Economic Trends Edited by Peter Coy

Office Space: A Nasty Hangover
After a binge, companies cut back
In an ordinary commercial real estate slump, vacancy rates rise because construction of new space outpaces the market's ability to absorb it. Even in tough times, the amount of occupied office space usually rises at least a little each year. But this is no ordinary slump. Office space is actually emptying out. So far this year companies have retreated from 40 million square feet of office space, which they are trying to sublet, according to real estate broker Grubb & Ellis Co. in Northbrook, Ill. Also, 15 million sq. ft. less office space is occupied because of damage to the World Trade Center area. A nationwide decrease in occupied space "didn't even happen in the last recession," says Robert Bach, Grubb & Ellis national director of market analysis.
The oversupply problem started in 2000, when companies rented more space than they needed. In an average year, rented office space should expand at the same rate as employment, according to Ross J. Moore, national director of research at Boston-based broker Colliers International. In 2000, job growth was just under 2.5%, but companies occupied an additional 140 million sq. ft. of space by Colliers' reckoning--a 6% increase.
Now, companies are shedding extra space with a vengeance. They have not only vacated all the extra space they rented in 2000 but will probably cut back an additional 30 million sq. ft. in the next two quarters, predicts Moore. Bach estimates that the vacancy rate could rise from its current 13% to as much as 18% a year from now. That's what it reached in the recession of the early 1990s.
There is a bright side to the aggressive cutting. "These companies are much leaner now and don't have any extra [real estate] inventory," says Moore. As they resume hiring, they'll be forced to occupy space they're currently trying to sublet, and vacancy rates could drop rapidly.

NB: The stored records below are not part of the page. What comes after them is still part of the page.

(* ===== verification/FftSpec.v ===== *)
(** What the Fourier transform server promises: an abstract server that answers
    requests, on the state that fftmain.c keeps, without packets or memory. *)

From stdpp Require Import base tactics list numbers option gmap.
From Stdlib Require Import ZArith Lia.
From S2P Require Import Prelude Net NetProto NetWp NetIp Fft.
Local Open Scope Z_scope.

Record SRV : Type := mkSRV {
  v_id : Z;
  v_src : Z;
  v_port : Z;
  v_posn : Z;
  v_state : FFT_STATE;
  v_writes : list (Z * Z)
}.

Definition srv (s : FFTS) : SRV :=
  mkSRV (fft_id s) (fft_srcip s) (fft_port s) (fft_posn s) (fft_state s) (f_writes s).

(** A request or an answer: transform, position, words. *)
Record MSG : Type := mkMSG { g_id : Z; g_posn : Z; g_words : list Z }.

(** As a datagram has it. *)
Definition encode (g : MSG) : list Z := be16 (g_id g) ++ be16 (g_posn g) ++ flat_map ip_bytes (g_words g).

(** The words with the indices they are written to. *)
Fixpoint indexed (i : Z) (ws : list Z) : list (Z * Z) :=
  match ws with
  | [] => []
  | w :: ws' => (i, w) :: indexed (i + 1) ws'
  end.

(** The words of the peripheral from [i]. *)
Definition words_at (rd : Z -> Z) (i : Z) (n : nat) : list Z := map (fun k => rd (Z.of_nat k + i)) (seq 0 n).

Section Serve.
Context (fft_data : list (Z * Z) -> Z -> Z).

Definition serve (v : SRV) (src port : Z) (g : MSG) : SRV * option MSG :=
  match v_state v with
  | FFT_INPUT =>
      if (g_id g =? v_id v) && (src =? v_src v) && (v_port v =? port) && (g_posn g =? v_posn v) then
        let posn := v_posn v + Z.of_nat (length (g_words g)) in
        (mkSRV (v_id v) (v_src v) (v_port v) posn (if posn =? FFT_SIZE then FFT_OUTPUT else FFT_INPUT)
           (v_writes v ++ indexed (v_posn v) (g_words g)),
         Some (mkMSG (v_id v) posn []))
      else if negb (g_id g =? v_id v) || negb (v_port v =? port) then
        (mkSRV (g_id g) src port 0 FFT_INPUT [], Some (mkMSG (g_id g) 0 []))
      else (v, Some (mkMSG (v_id v) (v_posn v) []))
  | FFT_OUTPUT =>
      if (g_id g =? v_id v) && (src =? v_src v) then
        let posn := Z.max (v_posn v) (g_posn g) in
        if 2 * FFT_SIZE <=? g_posn g then
          (mkSRV (v_id v) (v_src v) (v_port v) posn FFT_INPUT [], None)
        else
          let ln := if g_posn g <=? FFT_SIZE then Z.min 128 (FFT_SIZE - g_posn g) else 128 in
          (mkSRV (v_id v) (v_src v) (v_port v) posn FFT_OUTPUT (v_writes v),
           Some (mkMSG (v_id v) (v_posn v) (words_at (fft_data (v_writes v)) (v_posn v) (Z.to_nat ln))))
      else if negb (g_id g =? v_id v) then
        (mkSRV (g_id g) src (v_port v) 0 FFT_INPUT [], Some (mkMSG (g_id g) 0 []))
      else (v, None)
  end.

(** What is sent when the timer runs out. *)
Definition idle (v : SRV) : SRV * option MSG :=
  match v_state v with
  | FFT_INPUT => (v, if 0 <? v_posn v then Some (mkMSG (v_id v) (v_posn v) []) else None)
  | FFT_OUTPUT =>
      (v, if v_posn v <? 2 * FFT_SIZE
          then Some (mkMSG (v_id v) (v_posn v)
                 (words_at (fft_data (v_writes v)) (v_posn v - FFT_SIZE) (Z.to_nat (Z.min 128 (2 * FFT_SIZE - v_posn v)))))
          else None)
  end.
End Serve.

(** The values that the variables can have. *)
Definition srv_ok (v : SRV) : Prop :=
  -1 <= v_id v < 65536 /\ 0 <= v_src v < 2 ^ 32 /\ 0 <= v_port v < 65536 /\ 0 <= v_posn v < 2 ^ 17.

Definition msg_ok (g : MSG) : Prop :=
  0 <= g_id g < 65536 /\ 0 <= g_posn g < 65536 /\ Forall (fun w => 0 <= w < 2 ^ 32) (g_words g) /\
  (length (g_words g) < 500)%nat.

Lemma length_flat_ip ws : length (flat_map ip_bytes ws) = (4 * length ws)%nat.
Proof. induction ws as [| w ws IH]; [done |]. cbn [flat_map]. rewrite length_app, IH. cbn. lia. Qed.

Lemma length_encode g : length (encode g) = (4 + 4 * length (g_words g))%nat.
Proof. unfold encode. rewrite !length_app, length_flat_ip. cbn. lia. Qed.

Lemma encode_bytes g : bytes (encode g).
Proof.
  unfold encode. apply Forall_app; split; [bytes_tac |]. apply Forall_app; split; [bytes_tac |].
  induction (g_words g) as [| w ws IH]; [done |]. cbn [flat_map]. apply Forall_app; split; [bytes_tac | done].
Qed.

(** The variables stay in their ranges. *)
Lemma serve_ok fd v src port g :
  srv_ok v -> msg_ok g -> 0 <= src < 2 ^ 32 -> 0 <= port < 65536 -> srv_ok (fst (serve fd v src port g)).
Proof.
  intros (Hi & Hs & Hp & Hn) (Gi & Gp & _ & Gl) Hsrc Hport. unfold serve, srv_ok.
  destruct (v_state v).
  - destruct (_ && (g_posn g =? v_posn v)) eqn:E; cbn.
    + bools. apply Z.eqb_eq in H0. lia.
    + destruct (_ || _); cbn; lia.
  - destruct (_ && _); [destruct (_ <=? _); cbn; lia | destruct (negb _); cbn; lia].
Qed.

So the market is likely to get back to normal in much less time than the six years it took to recover from the last recession.
 
EC Austerity Is Backfiring
Euro zone rules are stifling recovery
The euro zone slump is causing tax receipts to plunge and budget deficits to surge. Economists predict that the 12 countries that share the euro will spend $120 billion more than their income next year. That's 2% of gross domestic product--way beyond the 0.3% shortfall that governments forecast when they set out their medium-term fiscal objectives a year ago. Several countries--notably recession-bound Germany--will be lucky to keep their deficits below the 3% ceiling laid down in the 1997 Stability & Growth Pact. The pact required European Union members to balance their budgets over a four-year period--meaning a deficit in one year has to be balanced by a surplus in another. "Like other governments, we based our projections on the expectation of solid economic growth," says a Finance Ministry spokesman in Berlin.

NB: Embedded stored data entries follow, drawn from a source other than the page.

Lemma switch_reset m v' :
  can_send st (v_src v') m -> v_posn v' = 0 ->
  exists n', answered st m (v_src v') (v_port v') (mkMSG (v_id v') 0 []) n' /\
    fft_ack a0 (v_id v') 0 (mk st v') = Ret tt (mk n' v').
Proof. intros Hc Hz. destruct (fft_ack_ok st v' m Hc) as (n' & Ha & Hack). rewrite Hz in *. by exists n'. Qed.

Lemma switch_input m :
  v_state v = FFT_INPUT ->
  let '(v', rep) := serve fft_data v src sport g in
  can_send st (v_src v') m ->
  exists n', answer st m v' rep n' /\
    fft_switch a0 fft_data p len src sport (g_id g) (g_posn g) (mk st v) = Ret tt (mk n' v').
Proof.
  intros Hst. pose proof (switch_feed m) as Hfeed. destruct Hv as (Vi & Vs & Vp & Vn), Hg as (Gi & Gp & Gw & Gl).
  unfold serve in *. rewrite Hst in *.
  destruct (_ && (g_posn g =? v_posn v)) eqn:E; [intros Hc; by apply Hfeed |]. clear Hfeed.
  unfold fft_switch. erewrite (bind_eq get) by reflexivity. change (fft_state (mk st v)) with (v_state v). rewrite Hst.
  change (fft_id (mk st v)) with (v_id v). change (fft_srcip (mk st v)) with (v_src v).
  change (fft_port (mk st v)) with (v_port v). change (fft_posn (mk st v)) with (v_posn v).
  rewrite !u32_eqb by lia. rewrite (Z.eqb_sym (u32 (v_port v))), u32_eqb, (Z.eqb_sym sport), E by lia.
  destruct (_ || _); intros Hc.
  - destruct (switch_reset m (mkSRV (g_id g) src sport 0 FFT_INPUT []) Hc eq_refl) as (n' & Ha & Hk).
    exists n'. split; [exact Ha |]. do 2 erewrite bind_eq by reflexivity. rewrite <- Hk. f_equal.
    unfold mk. by rewrite <- Hst.
  - destruct (fft_ack_ok st v m Hc) as (n' & Ha & Hk). by exists n'.
Qed.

Instead, Germany got a sudden and severe slowdown--just as its neighbors did. Economists now predict that the euro zone economy will grow just 0.6% next year, compared with the European Commission's original estimate of 3%. Thomas Mayer, chief economist at Goldman, Sachs & Co. in Frankfurt, calculates that each 1% shortfall in GDP growth boosts the cumulative euro zone budget deficit by around 0.5% of GDP.
Because of the Stability Pact, governments don't have much room to stimulate demand by cutting taxes or boosting state spending. In fact, they are obliged to pursue policies that exacerbate the business cycle, injecting more money into the economy when it is growing and less when it slows.
Things won't change for the better very soon. On Nov. 21, senior European Central Bank officials hinted that they would tolerate a loosening of the Stability Pact next year if the economic situation deteriorated much further. But that will be too late to ease the current downturn. Germany, France, and their European partners are finding that financial rigor may not be as beneficial as they had hoped.  
Venture Capital's Turning Point?
VC outlays may have bottomed out
A hallmark of the newly christened recession has been a plunge in venture-capital spending. VentureWire, a unit of New York tech publisher Technologic Partners, says venture investments in private U.S. companies fell more than two-thirds over the past year.
The question now: Has VC funding finally hit bottom? There are some signs that it has. VentureWire calculates an index of venture outlays based on the previous 90 days of announced deals. The index, which has been dropping since July, 2000, leveled off in November (although the dearth of deals over Thanksgiving caused it to drop again when calculated on Nov. 26 and 27).
The rebound in the stock market may account for the leveling off. With the Nasdaq Composite Index up about one-third from its post-September 11 low, venture capitalists could be regaining confidence that there will be a market for tech-stock initial public offerings.
Still, the VC market is far from healthy. Halfway through the fourth quarter, seed money and first-round financing accounts for just 12% of all disbursements, down from 25% in the first quarter, according to VentureWire data. In other words, venture capitalists are putting almost all their money into saving existing businesses, rather than starting new ones. "There are a lot of companies that aren't even being looked at [for funding]," says John S. Taylor, research vice-president of the National Venture Capital Assn. He predicts VC disbursements could fall from $7.7 billion in the third quarter to $6 billion in the fourth.